The environment is often ignored or treated as a nuisance in human complex trait genetics research. However, in epidemiology, social sciences, medicine, and many other related disciplines, there is a great interest in quantifying the effect heterogeneity of an exposure (e.g., a treatment, a policy change, a natural experiment), and, more specifically, its interaction with genetics, as a means of identifying subgroups that may maximally shift in response to environmental instruments1-5. This is broadly referred to as gene-environment interaction (GxE)6. While this concept seems intuitive, GxE has not been consistently defined in the literature, especially for complex traits due to their polygenic nature7. Perhaps more importantly, many existing complex trait GxE methods lack a solid statistical foundation. It is often unclear how to compare different GxE approaches or even whether they can be compared, since they may be estimating entirely different parameters. We will illustrate this issue throughout the current paper. These issues have held back a broader consensus of findings in the GxE field, for which we propose a solution in this study. Here, we aim to achieve two main goals.
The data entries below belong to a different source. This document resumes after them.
Definition xmalloc (size : Z) : M Z :=
  let size := if decide (size = 0) then 1 else size in
  t1 ← xmalloc_platform size;
  if decide (t1 = Heap.nullptr)
  then fatal "Unable to allocate enough memory."
  else mret t1.

(** The [#ifdef] block of [xrealloc]. *)
Definition xrealloc_platform (ptr size : Z) : M Z :=
  if _WIN32 t then
    _aligned_realloc os ptr size memalignment
  else
    realloc os ptr size.

Definition xrealloc (ptr size : Z) : M Z :=
  let size := if decide (size = 0) then 1 else size in
  t1 ← xrealloc_platform ptr size;
  if decide (t1 = Heap.nullptr)
  then fatal "Unable to reallocate enough memory."
  else mret t1.

Definition xfree (ptr : Z) : M unit :=
  if decide (ptr ≠ Heap.nullptr) then
    if _WIN32 t then _aligned_free ptr else free ptr
  else
    fatal "Trying to free a null pointer".

Definition xfstat (fd : Z) (buf : xstat_t) : M (Z * xstat_t) :=
  '(rc, buf') ← ask (if _WIN32 t then fstat64_ fd else fstat_ fd)
                    (fun l => host_fstat os l fd buf);
  mret (CInt.int rc, buf').

Definition xstat (path : string) (buf : xstat_t) : M (Z * xstat_t) :=
  '(rc, buf') ← ask (if _WIN32 t then stat64_ path else stat_ path)
                    (fun l => host_stat os l path buf);
  mret (CInt.int rc, buf').

Definition xlseek (fd offset whence : Z) : M Z :=
  let off := CInt.int64_t offset in
  r ← ask (if _WIN32 t then lseeki64_ fd off whence
           else lseek_ fd off whence)
          (fun l => CInt.int64_t (host_lseek os l fd off whence));
  mret (CInt.uint64_t r).

Definition xftello (stream : Z) : M Z :=
  r ← ask (if _WIN32 t then ftelli64_ stream else ftello_ stream)
          (fun l => CInt.int64_t (host_ftello os l stream));
  mret (CInt.uint64_t r).

Definition xopen_read (path : string) : M Z :=
  let flags := if _WIN32 t then [O_RDONLY; O_BINARY] else [O_RDONLY] in
  ask (open_ (_WIN32 t) path flags [])
      (fun l => CInt.int (host_open os l path flags [])).

Definition xopen_write (path : string) : M Z :=
  let flags := if _WIN32 t
               then [O_WRONLY; O_CREAT; O_TRUNC; O_BINARY]
               else [O_WRONLY; O_CREAT; O_TRUNC] in
  let mode := [S_IRUSR; S_IWUSR] in
  ask (open_ (_WIN32 t) path flags mode)
      (fun l => CInt.int (host_open os l path flags mode)).

(** [count] successive calls of [arch_random]: the values drawn, in
    order, and the process left. *)
Fixpoint draws (count : nat) : M (list Z) :=
  match count with
  | O => mret []
  | S count' =>
      v ← arch_random;
      vs ← draws count';
      mret (v :: vs)
  end.

End Arch.

(** A process run configured with [seed]: [arch_srandom] once, then
    [count] draws. *)
Definition run_draws (t : target) (os : host) (seed : Z) (count : nat)
  : result (list Z) :=
  (_ ← arch_srandom t os; draws os count) (start seed).

(** The values [count] applications of a distribution draw from an
    engine. *)
Fixpoint distribution_values (d : MT19937.state -> Z * MT19937.state)
  (count : nat) (g : MT19937.state) : list Z :=
  match count with
  | O => []
  | S count' =>
      let '(v, g') := d g in
      CInt.uint64_t v :: distribution_values d count' g'
  end.

(** When [arch_srandom] returns: the configured seed is not zero, or the
    target is [_WIN32], or [std::random_device] does not throw. *)
Definition seeding_returns (t : target) (os : host) (seed : Z) : Prop :=
  CInt.uint32_t seed <> 0 \/ _WIN32 t = true \/ is_Some (random_device os).

(** The build in which [arch_get_memtotal] asks [sysconf]. *)
Definition sysconf_build (t : target) : Prop :=
  _WIN32 t = false /\ __APPLE__ t = false /\
  has_SC_PHYS_PAGES t = true /\ has_SC_PAGESIZE t = true.
Lemma demo_heap_intact c :
  In c [1; 4; 6] -> used cfg32 demo_heap c = true ->
  guards_intact cfg32 demo_heap (UMM_BLOCK cfg32 c).
Proof.
  intros [<-|[<-|[<-|[]]]] Hu; try (vm_compute in Hu; discriminate);
    apply check_poison_block_true_iff; reflexivity.
Defined.

Lemma umm_poison_check_scan_witness :
  block_list cfg32 demo_heap (next_block cfg32 demo_heap 0) [1; 4; 6] /\
  umm_poison_check cfg32 4 demo_heap = (Some true, demo_heap, [Verify 1; Verify 6]).
Proof.
  split; [exact demo_heap_block_list|].
  destruct (umm_poison_check_scan cfg32 demo_heap [1; 4; 6] demo_heap_block_list)
    as [Hpass _].
  apply (Hpass demo_heap_intact 4%nat). cbn. lia.
Defined.

(** The same heap after one byte of block 1's post-guard is smashed: the
    scan stops at block 1 and never looks at block 6. *)
Example umm_poison_check_stops_at_first_failure :
  let r := umm_poison_check cfg32 4 (upd demo_heap (slot + 16) Byte.x00) in
  value r = Some false /\ In (Verify 1) (trace r) /\ ~ In (Verify 6) (trace r).
Proof.
  vm_compute. repeat split; [now left|].
  intros H. repeat (destruct H as [H|H]; [discriminate|]). exact H.
Qed.

(** C9 -- The block that ends the list is never verified.  In every heap
    and for every length of run, a block that [umm_poison_check] hands to
    the verifier has a non-zero masked successor index: the loop tests the
    successor first and leaves before the body when it is 0, so the last
    block of the walk is skipped, used or not. *)
Theorem umm_poison_check_skips_last (cfg : config) (fuel : nat) (m : mem) (c : Z) :
  In (Verify c) (trace (umm_poison_check cfg fuel m)) ->
  next_block cfg m c <> 0.
Proof.
  rewrite umm_poison_check_unfold. apply poison_check_loop_mark.
Qed.

Lemma umm_poison_check_skips_last_witness :
  In (Verify 6) (trace (umm_poison_check cfg32 4 demo_heap)) /\
  next_block cfg32 demo_heap 6 <> 0.
Proof.
  assert (H : In (Verify 6) (trace (umm_poison_check cfg32 4 demo_heap)))
    by (vm_compute; right; left; reflexivity).
  split; [exact H|].
  exact (umm_poison_check_skips_last cfg32 4 demo_heap 6 H).
Defined.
First, we introduce a unified statistical framework to model polygenic GxE effects for complex traits, which allows us to define the parameters of interest and compare existing GxE approaches. Second, we introduce an innovative approach to estimating GxE interactions using genome-wide summary data.

The evolution of GxE methodology mirrors method development in genome-wide association studies (GWAS). Early G×E studies were primarily based on a candidate gene approach8 which suffered from low replicability9. High-throughput genotype data made it possible to perform GxE scans for millions of single nucleotide polymorphisms (SNPs)10, a design often referred to as genome-wide interaction study (GWIS). Although GWIS improves the replicability and robustness of interaction findings, it introduces an extreme burden of multiple testing which severely limits its statistical power11. Therefore, a two-step approach is sometimes employed to first filter SNPs (e.g., based on GWAS associations) and then only test GxE using selected SNPs12-16.

However, it is now well established that most human complex traits are highly polygenic7. As a result, modern GWAS analyses have generally focused less on individual SNPs, but instead employ tools that embrace polygenicity, including genome-wide heritability estimation17,18 and enrichment analysis19,20, genetic correlation analysis which quantifies shared genetics across multiple traits21,22, and polygenic scores (PGS) which estimate genetic predisposition by aggregating effects of many SNPs22-25. GxE studies are going through a similar transition, focusing more on how the polygenic basis of a trait varies across environments26-29. For example, some studies estimate the phenotypic variance explained by many SNPxE interaction terms using similar methods from heritability estimation28-31. Other studies perform stratified GWAS in different environments and then test differential heritability and/or imperfect genetic correlation between the environments26,27,32. Further, PGSxE studies have gained popularity in the GxE literature3,33-35. It is a two-step approach that first summarizes each individual’s genetic predisposition into a PGS, and then tests the interaction between PGS and the environment1,36-38. Although all these approaches are referred to as GxE in the literature, the relationship between these approaches is poorly understood. For example, it is unclear whether PGSxE and differential heritability analysis aim to estimate the same parameter (as we explain below, they do not). Existing methods are also plagued by technical challenges including statistical biases, computational burden, and constraints in the data. We will provide detailed discussions of these issues in the following sections.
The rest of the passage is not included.